I just don't see the point of doing the Crisis if the result isn't all the Earth's merge into one. I mean, that's the whole point of the Crisis.
That was the point in the comics, but an adaptation doesn't have to serve the same purpose as the original. In the comics, the point of Spider-Man's inclusion in
Civil War was to lead to the exposure of his secret identity to the world and his falling-out with Tony Stark and departure from the Avengers. The movies handled it in a completely different way. In the X-Men comics, "Days of Future Past" was just a basic "prevent a terrible future from happening" story and ended up with the status quo preserved, while in the movies, it was about going back into the past (relative to the audience, not just the time-traveler character) and rebooting the whole series continuity.
As I've been saying in another thread, the point of an adaptation is not just to repeat what the original already did. That would be redundant. An adaptation is more like an offspring -- it has its parent's genes, but it's a distinct individual and may or may not resemble its parent that closely. It's a new story inspired by the original, a different variation on the theme. That's especially true in comics adaptations where you have decades' worth of ideas to draw on and can put the pieces of many different storylines together in new ways.
Besides, we know in retrospect that merging the Earths
was a mistake. DC ended up regretting it and eventually undoing it, restoring the multiverse. There is absolutely no sense in expecting today's creators to slavishly repeat that mistake. We should know better by now.

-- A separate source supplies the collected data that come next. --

(* ===== verification/LoginSafety.v ===== *)
(** * Who gets in

    prelogin.c and privops.c: what a PASS command with bad credentials does,
    and the limits on connections. *)

From Stdlib Require Import Init.Byte Strings.Byte.
From Stdlib Require Import ZArith Lia String.
From stdpp Require Import base list numbers option gmap strings.
From S2P Require Import Prelude SysUtil Text StrList IpAddr Tunables ParseConf.
From S2P Require Import Session CmdIO Signals Logic Paths PrivOps Cos DataIO Ls.
From S2P Require Import PostLogin Invariants Demo SessionSafety PreLogin.

Section Credentials.
Context `{E : Env} `{T : Tun} `{QS : Qsort} `{JS : Json} (fs : conf_files) (rounds fuel : nat).

(** The configuration lets this user in with this password: an anonymous name
    where those are allowed, or an entry of login_users. *)
Definition admits (user pass : bytes) : bool :=
  login_input_ok user pass &&
  (if tb tun "anonymous_enable" && is_anon_name user then true
   else tb tun "local_enable" &&
        bool_decide (is_Some (cos_handle_login (ts tun "login_users") user pass))).

(** Only the control connection, the log and the clock were used since [h0],
    and [sel] has counted [n] failures. *)
Definition outside (sel : world → vsf_session) (n : Z) (h0 : history) (w : world) : Prop :=
  login_fails (sel w) = n ∧ since h0 harmless (hist w).

#[local] Instance outside_quiet sel n h0 : sel = sess ∨ sel = parent → Quiet (outside sel n h0).
Proof.
  intros [-> | ->]; quiet_simpl; unfold outside in *; destruct_and!; split; cbn; eauto with inv.
Qed.

Lemma outside_log_type sel n h0 w v :
  sel = sess ∨ sel = parent → outside sel n h0 w → outside sel n h0 (put_sess (set_log_type v (sess w)) w).
Proof. intros [-> | ->] [? ?]; split; done. Qed.

(** With bad credentials, [handle_login] fails or ends the process, and
    assigns nothing. *)
Lemma handle_login_refuses u p (I : world → Prop) :
  admits u p = false → hoare I (handle_login u p) (λ r w, r = kVSFLoginFail ∧ I w) (λ _, I).
Proof.
  unfold admits, handle_login, handle_local_login. intros Ha w Hw.
  destruct (login_input_ok u p); [|done]. cbn [negb andb] in *.
  destruct (tb tun "anonymous_enable" && is_anon_name u); [done|].
  destruct (tb tun "local_enable"); [|done]. cbn [negb andb] in *.
  apply bool_decide_eq_false in Ha. apply eq_None_not_Some in Ha. by rewrite Ha.
Qed.

Lemma do_login_refuses sel n h0 u p :
  sel = sess ∨ sel = parent → admits u p = false →
  hoare (λ w, user_str (sess w) = u ∧ outside sel n h0 w) (vsf_privop_do_login p)
    (λ r w, r = kVSFLoginFail ∧ outside sel n h0 w) (λ _, outside sel n h0).
Proof.
  intros Hsel Ha. pose proof (outside_quiet sel n h0 Hsel) as HQ. unfold vsf_privop_do_login.
  apply hoare_gets. intros u'. apply hoare_wp. intros w (<- & <- & Hw). apply wp_bind.
  eapply wp_mono; [eapply wp_hoare; [by apply (handle_login_refuses _ _ (outside sel n h0))|done]| |done].
  intros r w1 [-> Hw1].
  eapply wp_hoare; [|exact Hw1]. eapply hoare_bind.
  { apply (quiet_log_start (outside sel n h0)). intros. by apply outside_log_type. }
  intros []. apply (hoare_bind _ _ _ (λ _, outside sel n h0)); [|intros []; by apply hoare_ret].
  apply inv_bind; [|intros []].
  - apply (quiet_log_do_log (outside sel n h0)). intros. by apply outside_log_type.
  - inv_auto.
Qed.

Lemma one_process_refuses n h0 u p :
  admits u p = false →
  hoare (λ w, user_str (sess w) = u ∧ outside sess n h0 w) (vsf_one_process_login rounds fuel p)
    (λ ok w, ok = false ∧ outside sess n h0 w) (λ _, outside sess n h0).
Proof.
  intros Ha. unfold vsf_one_process_login.
  eapply hoare_bind; [apply do_login_refuses; [by left|exact Ha]|]. by intros r w [-> ?].
Qed.

(** The parent refuses, and the session's own counter is not touched. *)
Lemma process_login_req_refuses n h0 u p c d :
  admits u p = false →
  hoare (outside parent n h0) (process_login_req fs u p c d)
    (λ t w, t = None ∧ outside parent n h0 w) (λ _, outside parent n h0).
Proof.
  intros Ha. apply hoare_wp. intros w Hw. unfold process_login_req. do 6 wp_step. wp_step.
  eapply wp_mono; [eapply wp_hoare; [apply (do_login_refuses parent n h0 u); [by right|exact Ha]|]|..].
  - split; [done|]. exact Hw.
  - by intros r w' [-> ?].
  - done.
Qed.

Lemma two_process_refuses n h0 u p :
  admits u p = false →
  hoare (λ w, user_str (sess w) = u ∧ outside sess n h0 w) (vsf_two_process_login fs rounds fuel p)
    (λ ok w, ok = false ∧ outside sess n h0 w) (λ _, outside sess n h0).
Proof.
  intros Ha. apply hoare_wp. intros w [Hu Hw]. unfold vsf_two_process_login. do 3 wp_step.
  unfold wp, on_parent. fold (swap w). cbn [id].
  pose proof (process_login_req_refuses n h0 u p (control_use_ssl (sess w)) (data_use_ssl (sess w)) Ha (swap w) Hw) as H.
  rewrite Hu. destruct (process_login_req _ _ _ _ _ (swap w)) as [[t|s] w']; [|exact H].
  by destruct H as [-> H].
Qed.

(** C3: Bad credentials do not get in. For a PASS command with a user name and
    a password that the configuration does not admit, in the one and the two
    process model and for any kernel: no COS object and no file is touched, no
    connection is opened; if the session goes on, the client has to name a user
    again and one more failure is counted, still fewer than max_login_fails, so
    that the attempt that reaches the limit ends the session. *)
Theorem bad_credentials_stay_out (w : world) :
  user_str (sess w) ≠ [] → admits (user_str (sess w)) (ftp_arg_str (sess w)) = false →
  let '(r, w') := handle_pass_command fs rounds fuel w in
  since (hist w) harmless (hist w') ∧
  match r with
  | Ok over => over = false ∧ user_str (sess w') = [] ∧
      login_fails (sess w') = u32 (login_fails (sess w) + 1) ∧
      login_fails (sess w') < tu tun "max_login_fails"
  | Err _ => True
  end.
Proof.
  intros Hu Ha. set (n := login_fails (sess w)). set (h0 := hist w).
  assert (outside sess n h0 w) as Hw by (split; [done|apply since_refl]).
  pose proof (outside_quiet sess n h0 (or_introl eq_refl)) as HQ.
  enough (wp (handle_pass_command fs rounds fuel) (λ over w', since h0 harmless (hist w') ∧
    over = false ∧ user_str (sess w') = [] ∧ login_fails (sess w') = u32 (n + 1) ∧
    login_fails (sess w') < tu tun "max_login_fails") (λ _ w', since h0 harmless (hist w')) w) as H.
  { unfold wp in H. by destruct (handle_pass_command fs rounds fuel w) as [[]]. }
  unfold handle_pass_command. do 2 wp_step. unfold isempty. rewrite bool_decide_false by done.
  do 2 wp_step. wp_step.
  eapply (wp_mono (λ ok w', ok = false ∧ outside sess n h0 w') (λ _, outside sess n h0));
    [|intros ok w1 [-> Hw1]|by intros s w' [_ ?]].
  { destruct (tb tun "one_process_model"); (eapply wp_hoare;
      [eapply one_process_refuses || eapply two_process_refuses; exact Ha|by split]). }
  wp_step. eapply wp_mono; [eapply wp_hoare; [apply (quiet_cmdio_write (outside sess n h0))|exact Hw1]|..].
  { intros. by apply quiet_check_pending. }
  2:{ by intros s w' [_ ?]. }
  intros [] w2 [Hn Hs]. unfold check_login_fails. wp_auto; rewrite ?Hn in *; b2p.
  - apply since_cons; [done|exact Hs].
  - by split_and!.
Qed.

End Credentials.

(** ** Limits *)

Section Limits.
Context `{E : Env} `{T : Tun} `{QS : Qsort} `{JS : Json} (fs : conf_files) (rounds fuel : nat).

(** The limits that a connection has to respect. *)
Definition within_limits (s : vsf_session) : Prop :=
  (tu tun "max_clients" ≤ 0 ∨ num_clients s ≤ tu tun "max_clients") ∧
  (tu tun "max_per_ip" ≤ 0 ∨ num_this_ip s ≤ tu tun "max_per_ip") ∧
  tcp_wrapper_ok s = true.

Definition only_harmless (h0 : history) (w : world) : Prop := since h0 harmless (hist w).

#[local] Instance only_harmless_quiet h0 : Quiet (only_harmless h0).
Proof. quiet_simpl. unfold only_harmless in *. cbn. eauto with inv. Qed.

Lemma harmless_seq {A} h0 (m : M unit) (k : M A) Q :
  inv (only_harmless h0) m → hoare (only_harmless h0) k Q (λ _, only_harmless h0) →
  hoare (only_harmless h0) (m;; k) Q (λ _, only_harmless h0).
Proof. intros Hm Hk. apply (hoare_bind _ _ _ (λ _, only_harmless h0)); [exact Hm|by intros []]. Qed.

(** One of the three tests: passed, or the session ends. *)
Lemma limit_test h0 (b : bool) log code t v :
  hoare (only_harmless h0)
    (if b then vsf_log_line kVSFLogEntryConnection log;; vsf_cmdio_write_exit code t v else mret tt)
    (λ _ w, b = false ∧ only_harmless h0 w) (λ _, only_harmless h0).
Proof.
  destruct b; [|by apply hoare_ret]. unfold vsf_cmdio_write_exit.
  do 5 (apply harmless_seq; [inv_auto|]). intros w Hw. exact Hw.
Qed.

Lemma check_limits_spec s h0 :
  hoare (λ w, sess w = s ∧ only_harmless h0 w) check_limits
    (λ _ _, within_limits s) (λ _, only_harmless h0).
Proof.
  apply hoare_wp. intros w [<- Hw]. unfold check_limits. do 2 wp_step. cbn [id].
  do 3 (apply wp_bind; eapply wp_mono; [eapply wp_hoare; [apply (limit_test h0)|exact Hw]| |done];
    clear Hw; intros [] ? [? Hw]).
  eapply wp_mono; [eapply wp_hoare; [apply (quiet_log_line (only_harmless h0))|exact Hw]| |done];
    [intros ctx; apply quiet_check_pending; exact _|].
  intros [] w2 _. unfold within_limits. destruct (tcp_wrapper_ok (sess w)); [|done].
  b2p. split_and!; [|..|done]; lia.
Qed.

(** The connection limits are enforced. A connection that exceeds
    max_clients or max_per_ip, or that tcp_wrappers denies, never gets past
    [init_connection]: the process ends before it greets the client or accepts
    a command, for any kernel, and has used nothing but the control connection
    and the log. *)
Theorem limits_enforced (n : nat) (w : world) :
  ¬ within_limits (sess w) →
  ∃ s w', init_connection fs rounds fuel n w = (Err s, w') ∧ since (hist w) harmless (hist w').
Proof.
  intros Hno.
  assert (wp (init_connection fs rounds fuel n) (λ _ _, False) (λ _, only_harmless (hist w)) w) as H.
  { unfold init_connection, vsf_cmdio_set_alarm. wp_step.
    eapply (wp_mono (λ _ w1, sess w1 = sess w ∧ only_harmless (hist w) w1) (λ _ _, False));
      [wp_auto; (split; [done|]); unfold only_harmless in *; cbn; eauto with inv| |done].
    intros [] w1 [Hs Hw1]. wp_step.
    eapply (wp_mono (λ _ w2, sess w2 = sess w ∧ only_harmless (hist w) w2) (λ _ _, False));
      [wp_auto; (split; [done|]); unfold only_harmless in *; cbn; eauto with inv| |done].
    intros [] w2 Hw2. wp_step.
    eapply wp_mono; [eapply wp_hoare; [apply (check_limits_spec (sess w) (hist w))|exact Hw2]| |done].
    by intros. }
  unfold wp in H. destruct (init_connection fs rounds fuel n w) as [[|s] w']; [done|]. eauto.
Qed.

End Limits.

(** A password that is not that of the only user. *)
Definition login_tun : tunables :=
  let t := site_tun "anonymous_enable" 0 in
  Tunables (<["local_enable"%string := 1]> (t_bool t)) (t_uint t)
    (<["login_users"%string := Some (lit "joe:secret:rw")]> (t_str t)).

Definition login_world (user pass : string) : world :=
  fresh_world (set_user_str (lit user) (set_ftp_arg_str (lit pass)
    (fresh_session site_server site_client))) [].

Lemma bad_credentials_stay_out_witness :
  let '(r, w') := handle_pass_command (E := site_env []) (T := login_tun) (QS := merge_qsort) (JS := site_json)
    (ConfFiles (λ _, None) (λ _, false)) 1 16 (login_world "joe" "guess") in
  since [] harmless (hist w') ∧
  match r with
  | Ok over => over = false ∧ user_str (sess w') = [] ∧
      login_fails (sess w') = u32 1 ∧ login_fails (sess w') < tu login_tun "max_login_fails"
  | Err _ => True
  end.
Proof.
  apply (bad_credentials_stay_out (E := site_env []) (T := login_tun) (QS := merge_qsort) (JS := site_json)
    (ConfFiles (λ _, None) (λ _, false)) 1 16 (login_world "joe" "guess")); by vm_compute.
Defined.

(** The third session where two are allowed. *)
Definition limit_tun2 : tunables :=
  let t := site_tun "write_enable" 1 in
  Tunables (t_bool t) (<["max_clients"%string := 2]> (t_uint t)) (t_str t).

Lemma limits_enforced_witness :
  ∃ s w', init_connection (E := site_env []) (T := limit_tun2) (QS := merge_qsort) (JS := site_json)
    (ConfFiles (λ _, None) (λ _, false)) 1 16 1
    (fresh_world (set_num_clients 3 (fresh_session site_server site_client)) (line "USER joe"))
    = (Err s, w') ∧ since [] harmless (hist w').
Proof.
  apply (limits_enforced (E := site_env []) (T := limit_tun2) (QS := merge_qsort) (JS := site_json)
    (ConfFiles (λ _, None) (λ _, false)) 1 16 1
    (fresh_world (set_num_clients 3 (fresh_session site_server site_client)) (line "USER joe"))).
  intros (Hc & _). revert Hc. vm_compute. intros [Hc|Hc]; by apply Hc.
Defined.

Bottom line, the responsibility of the shows' creators is to the shows they're making now, not to the comics that were made decades ago. They have to tell the best stories they can in their series, with their characters and plotlines. We've seen countless times already that when they take ideas from the comics, they don't slavishly copy them, but they use them to serve
their own characters and plots. The comics are not a straitjacket, they're just a source of ingredients to mix together in a new recipe.